• BRIEF: Copy every line from the records below that carries the word "Require".

• STUDY MATERIAL:
(** * Djangbone: a Backbone.js REST adapter over a Django queryset

    A shallow embedding of [djangbone/views.py]: the JSON encoder
    [DjangboneJSONEncoder] and the class-based view [BackboneAPIView] with
    its four handlers ([get], [post], [put], [delete]), the serialiser
    [serialize_qs] and the field projector [get_values].

    Python exceptions are values of [exn] carried by the [result] monad; the
    database table behind [base_queryset] is threaded explicitly through the
    handlers that write to it.  [datetime.isoformat] and [float] of a
    [Decimal] are written out; what depends on the model class or on the
    Unicode tables ([int] of a string, the ORM's primary-key lookup and field
    resolution, the text form of a form's error dictionary) is gathered in
    the class [Platform]. *)

From Stdlib Require Import ZArith String Ascii.
From Stdlib Require Import Floats.SpecFloat.
From stdpp Require Import gmap strings list fin_maps pretty.

Set Warnings "-register-all".
#[local] Open Scope Z_scope.

(** ** Exceptions and results *)

Inductive exn :=
  | AssertionError
  | AttributeError
  | FieldError
  | IndexError
  | KeyError
  | ValueError
  | ObjectDoesNotExist
  | MultipleObjectsReturned
  | Http404.

Inductive result (A : Type) :=
  | Ok (a : A)
  | Raise (e : exn).
Arguments Ok {A} a.
Arguments Raise {A} e.

#[global] Instance result_ret : MRet result := @Ok.
#[global] Instance result_bind : MBind result := λ A B f r,
  match r with
  | Ok a => f a
  | Raise e => Raise e
  end.
#[global] Instance result_fmap : FMap result := λ A B f r,
  match r with
  | Ok a => Ok (f a)
  | Raise e => Raise e
  end.

(** [raise_if_none e o]: a partial library call that raises [e] where the
    model returns [None]. *)
Definition raise_if_none {A} (e : exn) (o : option A) : result A :=
  match o with
  | Some a => Ok a
  | None => Raise e
  end.

(** ** Python values *)

(** A [datetime.datetime] value: the calendar fields, and the UTC offset in
    minutes of an aware value. *)
Record datetime := {
  year : Z;
  month : Z;
  day : Z;
  hour : Z;
  minute : Z;
  second : Z;
  microsecond : Z;
  utcoffset : option Z
}.

(** A [decimal.Decimal]: the finite value
    [(-1)^sign * coefficient * 10^exponent], an infinity, or a quiet or
    signaling NaN. *)
Inductive decimal :=
  | DecFinite (sign : bool) (coefficient : N) (exponent : Z)
  | DecInfinity (sign : bool)
  | DecNaN (sign : bool) (signaling : bool).

(** Python's [float] is an IEEE 754 binary64 value. *)
Abbreviation float := spec_float.

Inductive pyval :=
  | PyNone
  | PyBool (b : bool)
  | PyInt (z : Z)
  | PyFloat (f : float)
  | PyStr (s : string)
  | PyList (l : list pyval)
  | PyDict (d : gmap string pyval)
  | PyDatetime (t : datetime)
  | PyDecimal (q : decimal)
  | PyObject (id : nat).

(** Truth value testing, as [if x:] does it. *)
Definition truthy (x : pyval) : bool :=
  match x with
  | PyNone => false
  | PyBool b => b
  | PyInt z => negb (Z.eqb z 0)
  | PyFloat f => match f with S754_zero _ => false | _ => true end
  | PyStr s => negb (String.eqb s "")
  | PyList l => negb (Nat.eqb (length l) 0)
  | PyDict d => negb (Nat.eqb (size d) 0)
  | PyDatetime _ => true
  | PyDecimal q =>
      match q with
      | DecFinite _ c _ => negb (N.eqb c 0)
      | _ => true
      end
  | PyObject _ => true
  end.

(** [d.get(k)]: the value, or [None] for a missing key. *)
Definition dict_get (d : gmap string pyval) (k : string) : pyval :=
  default PyNone (d !! k).

(** [d[k]]: the value, or [KeyError]. *)
Definition dict_getitem (d : gmap string pyval) (k : string) : result pyval :=
  raise_if_none KeyError (d !! k).

(** [l[i]] for a non-negative constant index. *)
Definition list_getitem {A} (l : list A) (i : nat) : result A :=
  raise_if_none IndexError (l !! i).

(** ** [datetime.isoformat]

    [YYYY-MM-DDTHH:MM:SS], then [.mmmmmm] unless the microsecond is 0, then
    [+HH:MM] or [-HH:MM] for an aware value. *)

Definition digit_of (c : ascii) : option Z :=
  let n := Z.of_N (N_of_ascii c) in
  if (48 <=? n) && (n <=? 57) then Some (n - 48) else None.

Definition digit_char (d : Z) : ascii := ascii_of_N (Z.to_N (48 + d)).

(** [%0wd] for a number below [10^w]. *)
Fixpoint fixed (w : nat) (z : Z) : list ascii :=
  match w with
  | O => []
  | S w' => fixed w' (z / 10) ++ [digit_char (z mod 10)]
  end.

Definition zone_chars (offset : option Z) : list ascii :=
  match offset with
  | None => []
  | Some off =>
      (if off <? 0 then "-"%char else "+"%char)
      :: fixed 2 (Z.abs off / 60) ++ ":"%char :: fixed 2 (Z.abs off mod 60)
  end.

Definition iso_chars (t : datetime) : list ascii :=
  fixed 4 (year t) ++ "-"%char :: fixed 2 (month t) ++ "-"%char :: fixed 2 (day t)
  ++ "T"%char :: fixed 2 (hour t) ++ ":"%char :: fixed 2 (minute t)
  ++ ":"%char :: fixed 2 (second t)
  ++ (if microsecond t =? 0 then [] else "."%char :: fixed 6 (microsecond t))
  ++ zone_chars (utcoffset t).

Definition isoformat (t : datetime) : string := string_of_list_ascii (iso_chars t).

(** The values the [datetime] constructor accepts. *)

Definition leap (y : Z) : bool :=
  ((y mod 4 =? 0) && negb (y mod 100 =? 0)) || (y mod 400 =? 0).

Definition days_in_month (y m : Z) : Z :=
  match m with
  | 2 => if leap y then 29 else 28
  | 4 | 6 | 9 | 11 => 30
  | _ => 31
  end.

Definition between (lo x hi : Z) : bool := (lo <=? x) && (x <=? hi).

Definition valid_datetime (t : datetime) : bool :=
  between 1 (year t) 9999 && between 1 (month t) 12
  && between 1 (day t) (days_in_month (year t) (month t))
  && between 0 (hour t) 23 && between 0 (minute t) 59 && between 0 (second t) 59
  && between 0 (microsecond t) 999999
  && match utcoffset t with
     | Some off => between (-1439) off 1439
     | None => true
     end.

(** *** A reader of ISO 8601

    The extended format of a complete date and time of day, with an
    optional decimal fraction of six digits and an optional zone
    designator: what a client has to read back. *)

Fixpoint read_digits (w : nat) (acc : Z) (cs : list ascii) : option (Z * list ascii) :=
  match w with
  | O => Some (acc, cs)
  | S w' =>
      match cs with
      | c :: cs' => d ← digit_of c; read_digits w' (10 * acc + d) cs'
      | [] => None
      end
  end.

Definition expect (c : ascii) (cs : list ascii) : option (list ascii) :=
  match cs with
  | c' :: cs' => if Ascii.eqb c c' then Some cs' else None
  | [] => None
  end.

Definition read_offset (cs : list ascii) : option Z :=
  '(hh, cs) ← read_digits 2 0 cs;
  cs ← expect ":" cs;
  '(mm, cs) ← read_digits 2 0 cs;
  match cs with
  | [] => Some (hh * 60 + mm)
  | _ => None
  end.

Definition read_zone (cs : list ascii) : option (option Z) :=
  match cs with
  | [] => Some None
  | "+"%char :: cs' => Some <$> read_offset cs'
  | "-"%char :: cs' => (λ z, Some (- z)) <$> read_offset cs'
  | _ => None
  end.

Definition read_fraction (cs : list ascii) : option (Z * list ascii) :=
  match cs with
  | "."%char :: cs' => read_digits 6 0 cs'
  | _ => Some (0, cs)
  end.
Lemma node_at_app t a b :
  node_at t (a ++ b) = node_at t a ≫= λ v, node_at v b.
Proof.
  revert t. induction a as [|k a IH]; intros t; simpl; [done |].
  destruct (own_get k (props_of t)) as [v |]; simpl; [apply IH | done].
Qed.

Lemma node_at_snoc t a k :
  node_at t (a ++ [k]) = node_at t a ≫= λ v, own_get k (props_of v).
Proof.
  rewrite node_at_app. destruct (node_at t a) as [v |]; simpl; [| done].
  by destruct (own_get k (props_of v)).
Qed.

Lemma get_prop_found obj k v :
  ordinary k → own_get k (props_of obj) = Some v → get_prop obj k = Found v.
Proof.
  unfold ordinary, reserved_keys, mem. rewrite existsb_app, orb_false_iff.
  intros [_ Hfn] Hv. unfold get_prop, mem.
  destruct obj as [ps | l ps]; cbn [props_of] in Hv; by rewrite ?Hfn, Hv.
Qed.

Lemma ordinary_not_hidden k : ordinary k → mem k hidden_keys = false.
Proof.
  unfold ordinary, reserved_keys, function_keys, object_prototype_keys,
    hidden_keys, mem.
  cbn [existsb app]. rewrite !orb_false_iff. tauto.
Qed.

Lemma createProxy_tree inst a :
  tree (createProxy inst a).2 = tree inst.
Proof. unfold createProxy. by destruct (proxyCache inst !! a). Qed.

Lemma createProxy_denotes inst a : denotes (createProxy inst a).1 a.
Proof. unfold createProxy. by destruct (proxyCache inst !! a). Qed.

(** A read never changes the tree. *)
Lemma get_tree inst r k r' inst' :
  get inst r k = Returns (r', inst') → tree inst' = tree inst.
Proof.
  destruct r as [id target | a | a |]; simpl; [| | | done].
  - unfold proxy_get. destruct (mem k hidden_keys); [by intros [= _ <-] |].
    destruct (node_at (tree inst) target) as [obj |]; [| done].
    destruct (get_prop obj k) as [[ps | l ps] | |]; intros Heq;
      simplify_eq; try done.
    pose proof (createProxy_tree inst (target ++ [k])) as Htree.
    by rewrite Heq in Htree.
  - intros (r1 & _ & Heq)%bind_returns. by injection Heq as <- <-.
  - intros (r1 & _ & Heq)%bind_returns. by injection Heq as <- <-.
Qed.

Lemma navigate_tree inst r path r' inst' :
  navigate inst r path = Returns (r', inst') → tree inst' = tree inst.
Proof.
  revert inst r. induction path as [|k path IH]; intros inst r.
  - intros Heq. by injection Heq as <- <-.
  - cbn [navigate]. intros ([r1 inst1] & Hget & Hnav)%bind_returns.
    apply IH in Hnav. apply get_tree in Hget. simpl in Hnav. congruence.
Qed.
(* ===== verification/_CoqProject ===== *)
-Q . S2P
Prelude.v
Codec.v
Types.v
RaftLog.v
Client.v
Msg.v
Kv.v
RaftState.v
Raft.v
RaftNode.v
Cluster.v
RaftCommit.v
Rng.v
Time.v
Wal.v
WalState.v
WalSegments.v
WalRecovery.v
Driver.v
DriverLog.v
RaftTypes.v
LogMatching.v
Ancestry.v
Commitment.v
NodeSafety.v
NodeStep.v
StateSafety.v
DriverSync.v
Durability.v
Invariants.v
InvSpec.v
InvCluster.v
Liveness.v
History.v
Lin.v
LinSearch.v
LinSpec.v
Trace.v
Fault.v
Kernel.v
Sim.v
KernelRun.v
KernelTime.v
KernelDisk.v
KernelNet.v
Partition.v
Chan.v
Session.v
Workload.v
Scenario.v
Numerals.v
Text.v
RealDisk.v
DiskContract.v
RealHost.v
Server.v
Chronoscope.v
Lemma quorum_of_spec (group holders : gset NodeId) matched i q :
  (forall id, id ∈ group -> id ∈ holders <-> i <= matched id) ->
  quorum_of group matched = Some q ->
  i <= q <-> majority group holders = true.
Proof.
  intros Hh. unfold quorum_of, majority. case_bool_decide as Hemp; [done|].
  intros Hq. apply (inj Some) in Hq as <-.
  set (l := map matched (sorted_elements group)).
  assert (Hp : merge_sort desc l ≡ₚ l) by apply merge_sort_Permutation.
  assert (Hlen : length l = size group).
  { unfold l. rewrite length_map. apply sorted_elements_length. }
  assert (0 < size group)%nat.
  { destruct (decide (size group = 0%nat)) as [E|]; [|lia]. by apply size_empty_inv, leibniz_equiv in E. }
  rewrite desc_count.
  - rewrite (length_filter_Permutation _ _ _ Hp). unfold l. rewrite length_filter_map.
    rewrite (filter_ext_Forall _ (fun id => id ∈ holders)).
    + rewrite Nat.ltb_lt. pose proof (Nat.div_mod_eq (size group) 2).
      pose proof (Nat.mod_upper_bound (size group) 2 ltac:(lia)). lia.
    + apply Forall_forall. intros id Hid. symmetry.
      apply Hh. by apply elem_of_sorted_elements.
  - apply Sorted_merge_sort. intros a b. unfold desc. lia.
  - rewrite (Permutation_length Hp), Hlen. apply Nat.div_lt; lia.
Qed.

Lemma quorum_of_Some group matched : group <> ∅ -> exists q, quorum_of group matched = Some q.
Proof. intros Hne. unfold quorum_of. rewrite bool_decide_eq_false_2 by done. eauto. Qed.

Lemma quorum_of_None matched : quorum_of ∅ matched = None.
Proof. unfold quorum_of. by rewrite bool_decide_eq_true_2. Qed.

• TASK SOLUTION:
From Stdlib Require Import ZArith String Ascii.
From Stdlib Require Import Floats.SpecFloat.
From stdpp Require Import gmap strings list fin_maps pretty.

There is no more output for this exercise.